(** * founder-path: the onboarding wizard, the session controller and the
      report view of the single-page client, embedded in Rocq.

    Sources embedded here:
    - [frontend/src/services/api.js]        (module [Api])
    - [frontend/src/context/AuthContext.jsx] (module [AuthContext])
    - the application root: route table and [ProtectedRoute] (module [App])
    - [frontend/src/pages/Onboarding.jsx]   (module [Onboarding])
    - [frontend/src/pages/Results.jsx]      (module [Results])

    Asynchronous handlers are embedded in a state-and-exception monad over
    a [World] that holds the browser location, the React state of the three
    components and an ordered log of every observable effect (backend
    calls, state setters, navigations, notices).  The backend is an
    oracle, typed by endpoint. *)

From Stdlib Require Import String Ascii List ZArith Bool Lia Permutation.
Import ListNotations.
Open Scope string_scope.
Open Scope Z_scope.

(* ================================================================== *)
(** * Part I: definitions                                              *)
(* ================================================================== *)

(** ** The JavaScript primitives the sources rely on *)
Module Js.

(** JS numbers that the code manipulates are integer valued; they are
    modelled by [Z] (exact below 2^53), with [None] for [NaN] where a
    primitive can produce it. *)
Definition number := Z.

(** Truthiness of a string: only the empty string is falsy. *)
Definition truthy_str (s : string) : bool :=
  match s with EmptyString => false | String _ _ => true end.

(** Truthiness of a number ([NaN] is handled by the callers' [option]). *)
Definition truthy_num (n : number) : bool := negb (n =? 0).

(** [Array.prototype.includes] on an array of strings. *)
Definition includes (item : string) (arr : list string) : bool :=
  existsb (String.eqb item) arr.

(** [arr.filter(i => i !== item)]. *)
Definition filter_neq (item : string) (arr : list string) : list string :=
  filter (fun i => negb (String.eqb i item)) arr.

(** [String.prototype.includes]. *)
Fixpoint str_includes (needle hay : string) : bool :=
  String.prefix needle hay ||
  match hay with
  | EmptyString => false
  | String _ rest => str_includes needle rest
  end.

(** [s.substring(1)]. *)
Definition substring1 (s : string) : string :=
  match s with EmptyString => EmptyString | String _ rest => rest end.

(** *** [parseInt(s)] with the radix left undefined *)

Definition is_white_space (c : ascii) : bool :=
  let n := nat_of_ascii c in
  (Nat.eqb n 32 || Nat.eqb n 9 || Nat.eqb n 10 || Nat.eqb n 11 ||
   Nat.eqb n 12 || Nat.eqb n 13)%bool.

Fixpoint trim_start (s : string) : string :=
  match s with
  | String c rest => if is_white_space c then trim_start rest else s
  | EmptyString => EmptyString
  end.

(** Value of a character as a digit, whatever the radix. *)
Definition digit_value (c : ascii) : option Z :=
  let n := Z.of_nat (nat_of_ascii c) in
  if (48 <=? n) && (n <=? 57) then Some (n - 48)
  else if (97 <=? n) && (n <=? 122) then Some (n - 87)
  else if (65 <=? n) && (n <=? 90) then Some (n - 55)
  else None.

(** Reads the longest prefix of digits valid in [radix]; [acc] is [None]
    as long as no digit has been read. *)
Fixpoint read_digits (radix : Z) (acc : option Z) (s : string) : option Z :=
  match s with
  | EmptyString => acc
  | String c rest =>
      match digit_value c with
      | Some d =>
          if d <? radix
          then read_digits radix
                 (Some (match acc with Some a => a * radix + d | None => d end))
                 rest
          else acc
      | None => acc
      end
  end.

Definition parseInt (input : string) : option number :=
  let s := trim_start input in
  let '(sign, s) :=
    match s with
    | String "-" rest => (-1, rest)
    | String "+" rest => (1, rest)
    | _ => (1, s)
    end in
  let '(radix, s) :=
    match s with
    | String "0" (String "x" rest) => (16, rest)
    | String "0" (String "X" rest) => (16, rest)
    | _ => (10, s)
    end in
  match read_digits radix None s with
  | Some n => Some (sign * n)
  | None => None
  end.

(** [parseInt(s) || dflt]: [NaN] and zero are falsy. *)
Definition parseInt_or (input : string) (dflt : number) : number :=
  match parseInt input with
  | Some n => if truthy_num n then n else dflt
  | None => dflt
  end.

(** *** [new URLSearchParams(q).get(key)]

    The urlencoded parser of the platform: a leading [?] is dropped, the
    input is split on [&], each piece on its first [=], [+] stands for a
    space and [%XX] for the byte [XX].  Strings are byte sequences. *)

Fixpoint split_on (sep : ascii) (cur : string) (s : string) : list string :=
  match s with
  | EmptyString => [cur]
  | String c rest =>
      if Ascii.eqb c sep then cur :: split_on sep EmptyString rest
      else split_on sep (cur ++ String c EmptyString) rest
  end.

(** Splits on the first [=]; without one the value is empty. *)
Fixpoint split_pair (name : string) (s : string) : string * string :=
  match s with
  | EmptyString => (name, EmptyString)
  | String c rest =>
      if Ascii.eqb c "="%char then (name, rest)
      else split_pair (name ++ String c EmptyString) rest
  end.

Definition hex_value (c : ascii) : option Z :=
  match digit_value c with
  | Some d => if d <? 16 then Some d else None
  | None => None
  end.

Fixpoint percent_decode (s : string) : string :=
  match s with
  | EmptyString => EmptyString
  | String c rest =>
      if Ascii.eqb c "+"%char then String " "%char (percent_decode rest)
      else if Ascii.eqb c "%"%char then
        match rest with
        | String h (String l rest') =>
            match hex_value h, hex_value l with
            | Some a, Some b =>
                String (ascii_of_nat (Z.to_nat (16 * a + b)))
                       (percent_decode rest')
            | _, _ => String c (percent_decode rest)
            end
        | _ => String c (percent_decode rest)
        end
      else String c (percent_decode rest)
  end.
┄┄┄┄┄┄┄┄┄┄
* WHAT YOU HAVE TO DO
Make an exact copy of the data above.

* RESULT FOR THIS EXERCISE
(** * founder-path: the onboarding wizard, the session controller and the
      report view of the single-page client, embedded in Rocq.

    Sources embedded here:
    - [frontend/src/services/api.js]        (module [Api])
    - [frontend/src/context/AuthContext.jsx] (module [AuthContext])
    - the application root: route table and [ProtectedRoute] (module [App])
    - [frontend/src/pages/Onboarding.jsx]   (module [Onboarding])
    - [frontend/src/pages/Results.jsx]      (module [Results])

    Asynchronous handlers are embedded in a state-and-exception monad over
    a [World] that holds the browser location, the React state of the three
    components and an ordered log of every observable effect (backend
    calls, state setters, navigations, notices).  The backend is an
    oracle, typed by endpoint. *)

From Stdlib Require Import String Ascii List ZArith Bool Lia Permutation.
Import ListNotations.
Open Scope string_scope.
Open Scope Z_scope.

(* ================================================================== *)
(** * Part I: definitions                                              *)
(* ================================================================== *)

(** ** The JavaScript primitives the sources rely on *)
Module Js.

(** JS numbers that the code manipulates are integer valued; they are
    modelled by [Z] (exact below 2^53), with [None] for [NaN] where a
    primitive can produce it. *)
Definition number := Z.

(** Truthiness of a string: only the empty string is falsy. *)
Definition truthy_str (s : string) : bool :=
  match s with EmptyString => false | String _ _ => true end.

(** Truthiness of a number ([NaN] is handled by the callers' [option]). *)
Definition truthy_num (n : number) : bool := negb (n =? 0).

(** [Array.prototype.includes] on an array of strings. *)
Definition includes (item : string) (arr : list string) : bool :=
  existsb (String.eqb item) arr.

(** [arr.filter(i => i !== item)]. *)
Definition filter_neq (item : string) (arr : list string) : list string :=
  filter (fun i => negb (String.eqb i item)) arr.

(** [String.prototype.includes]. *)
Fixpoint str_includes (needle hay : string) : bool :=
  String.prefix needle hay ||
  match hay with
  | EmptyString => false
  | String _ rest => str_includes needle rest
  end.

(** [s.substring(1)]. *)
Definition substring1 (s : string) : string :=
  match s with EmptyString => EmptyString | String _ rest => rest end.

(** *** [parseInt(s)] with the radix left undefined *)

Definition is_white_space (c : ascii) : bool :=
  let n := nat_of_ascii c in
  (Nat.eqb n 32 || Nat.eqb n 9 || Nat.eqb n 10 || Nat.eqb n 11 ||
   Nat.eqb n 12 || Nat.eqb n 13)%bool.

Fixpoint trim_start (s : string) : string :=
  match s with
  | String c rest => if is_white_space c then trim_start rest else s
  | EmptyString => EmptyString
  end.

(** Value of a character as a digit, whatever the radix. *)
Definition digit_value (c : ascii) : option Z :=
  let n := Z.of_nat (nat_of_ascii c) in
  if (48 <=? n) && (n <=? 57) then Some (n - 48)
  else if (97 <=? n) && (n <=? 122) then Some (n - 87)
  else if (65 <=? n) && (n <=? 90) then Some (n - 55)
  else None.

(** Reads the longest prefix of digits valid in [radix]; [acc] is [None]
    as long as no digit has been read. *)
Fixpoint read_digits (radix : Z) (acc : option Z) (s : string) : option Z :=
  match s with
  | EmptyString => acc
  | String c rest =>
      match digit_value c with
      | Some d =>
          if d <? radix
          then read_digits radix
                 (Some (match acc with Some a => a * radix + d | None => d end))
                 rest
          else acc
      | None => acc
      end
  end.

Definition parseInt (input : string) : option number :=
  let s := trim_start input in
  let '(sign, s) :=
    match s with
    | String "-" rest => (-1, rest)
    | String "+" rest => (1, rest)
    | _ => (1, s)
    end in
  let '(radix, s) :=
    match s with
    | String "0" (String "x" rest) => (16, rest)
    | String "0" (String "X" rest) => (16, rest)
    | _ => (10, s)
    end in
  match read_digits radix None s with
  | Some n => Some (sign * n)
  | None => None
  end.

(** [parseInt(s) || dflt]: [NaN] and zero are falsy. *)
Definition parseInt_or (input : string) (dflt : number) : number :=
  match parseInt input with
  | Some n => if truthy_num n then n else dflt
  | None => dflt
  end.

(** *** [new URLSearchParams(q).get(key)]

    The urlencoded parser of the platform: a leading [?] is dropped, the
    input is split on [&], each piece on its first [=], [+] stands for a
    space and [%XX] for the byte [XX].  Strings are byte sequences. *)

Fixpoint split_on (sep : ascii) (cur : string) (s : string) : list string :=
  match s with
  | EmptyString => [cur]
  | String c rest =>
      if Ascii.eqb c sep then cur :: split_on sep EmptyString rest
      else split_on sep (cur ++ String c EmptyString) rest
  end.

(** Splits on the first [=]; without one the value is empty. *)
Fixpoint split_pair (name : string) (s : string) : string * string :=
  match s with
  | EmptyString => (name, EmptyString)
  | String c rest =>
      if Ascii.eqb c "="%char then (name, rest)
      else split_pair (name ++ String c EmptyString) rest
  end.

Definition hex_value (c : ascii) : option Z :=
  match digit_value c with
  | Some d => if d <? 16 then Some d else None
  | None => None
  end.

Fixpoint percent_decode (s : string) : string :=
  match s with
  | EmptyString => EmptyString
  | String c rest =>
      if Ascii.eqb c "+"%char then String " "%char (percent_decode rest)
      else if Ascii.eqb c "%"%char then
        match rest with
        | String h (String l rest') =>
            match hex_value h, hex_value l with
            | Some a, Some b =>
                String (ascii_of_nat (Z.to_nat (16 * a + b)))
                       (percent_decode rest')
            | _, _ => String c (percent_decode rest)
            end
        | _ => String c (percent_decode rest)
        end
      else String c (percent_decode rest)
  end.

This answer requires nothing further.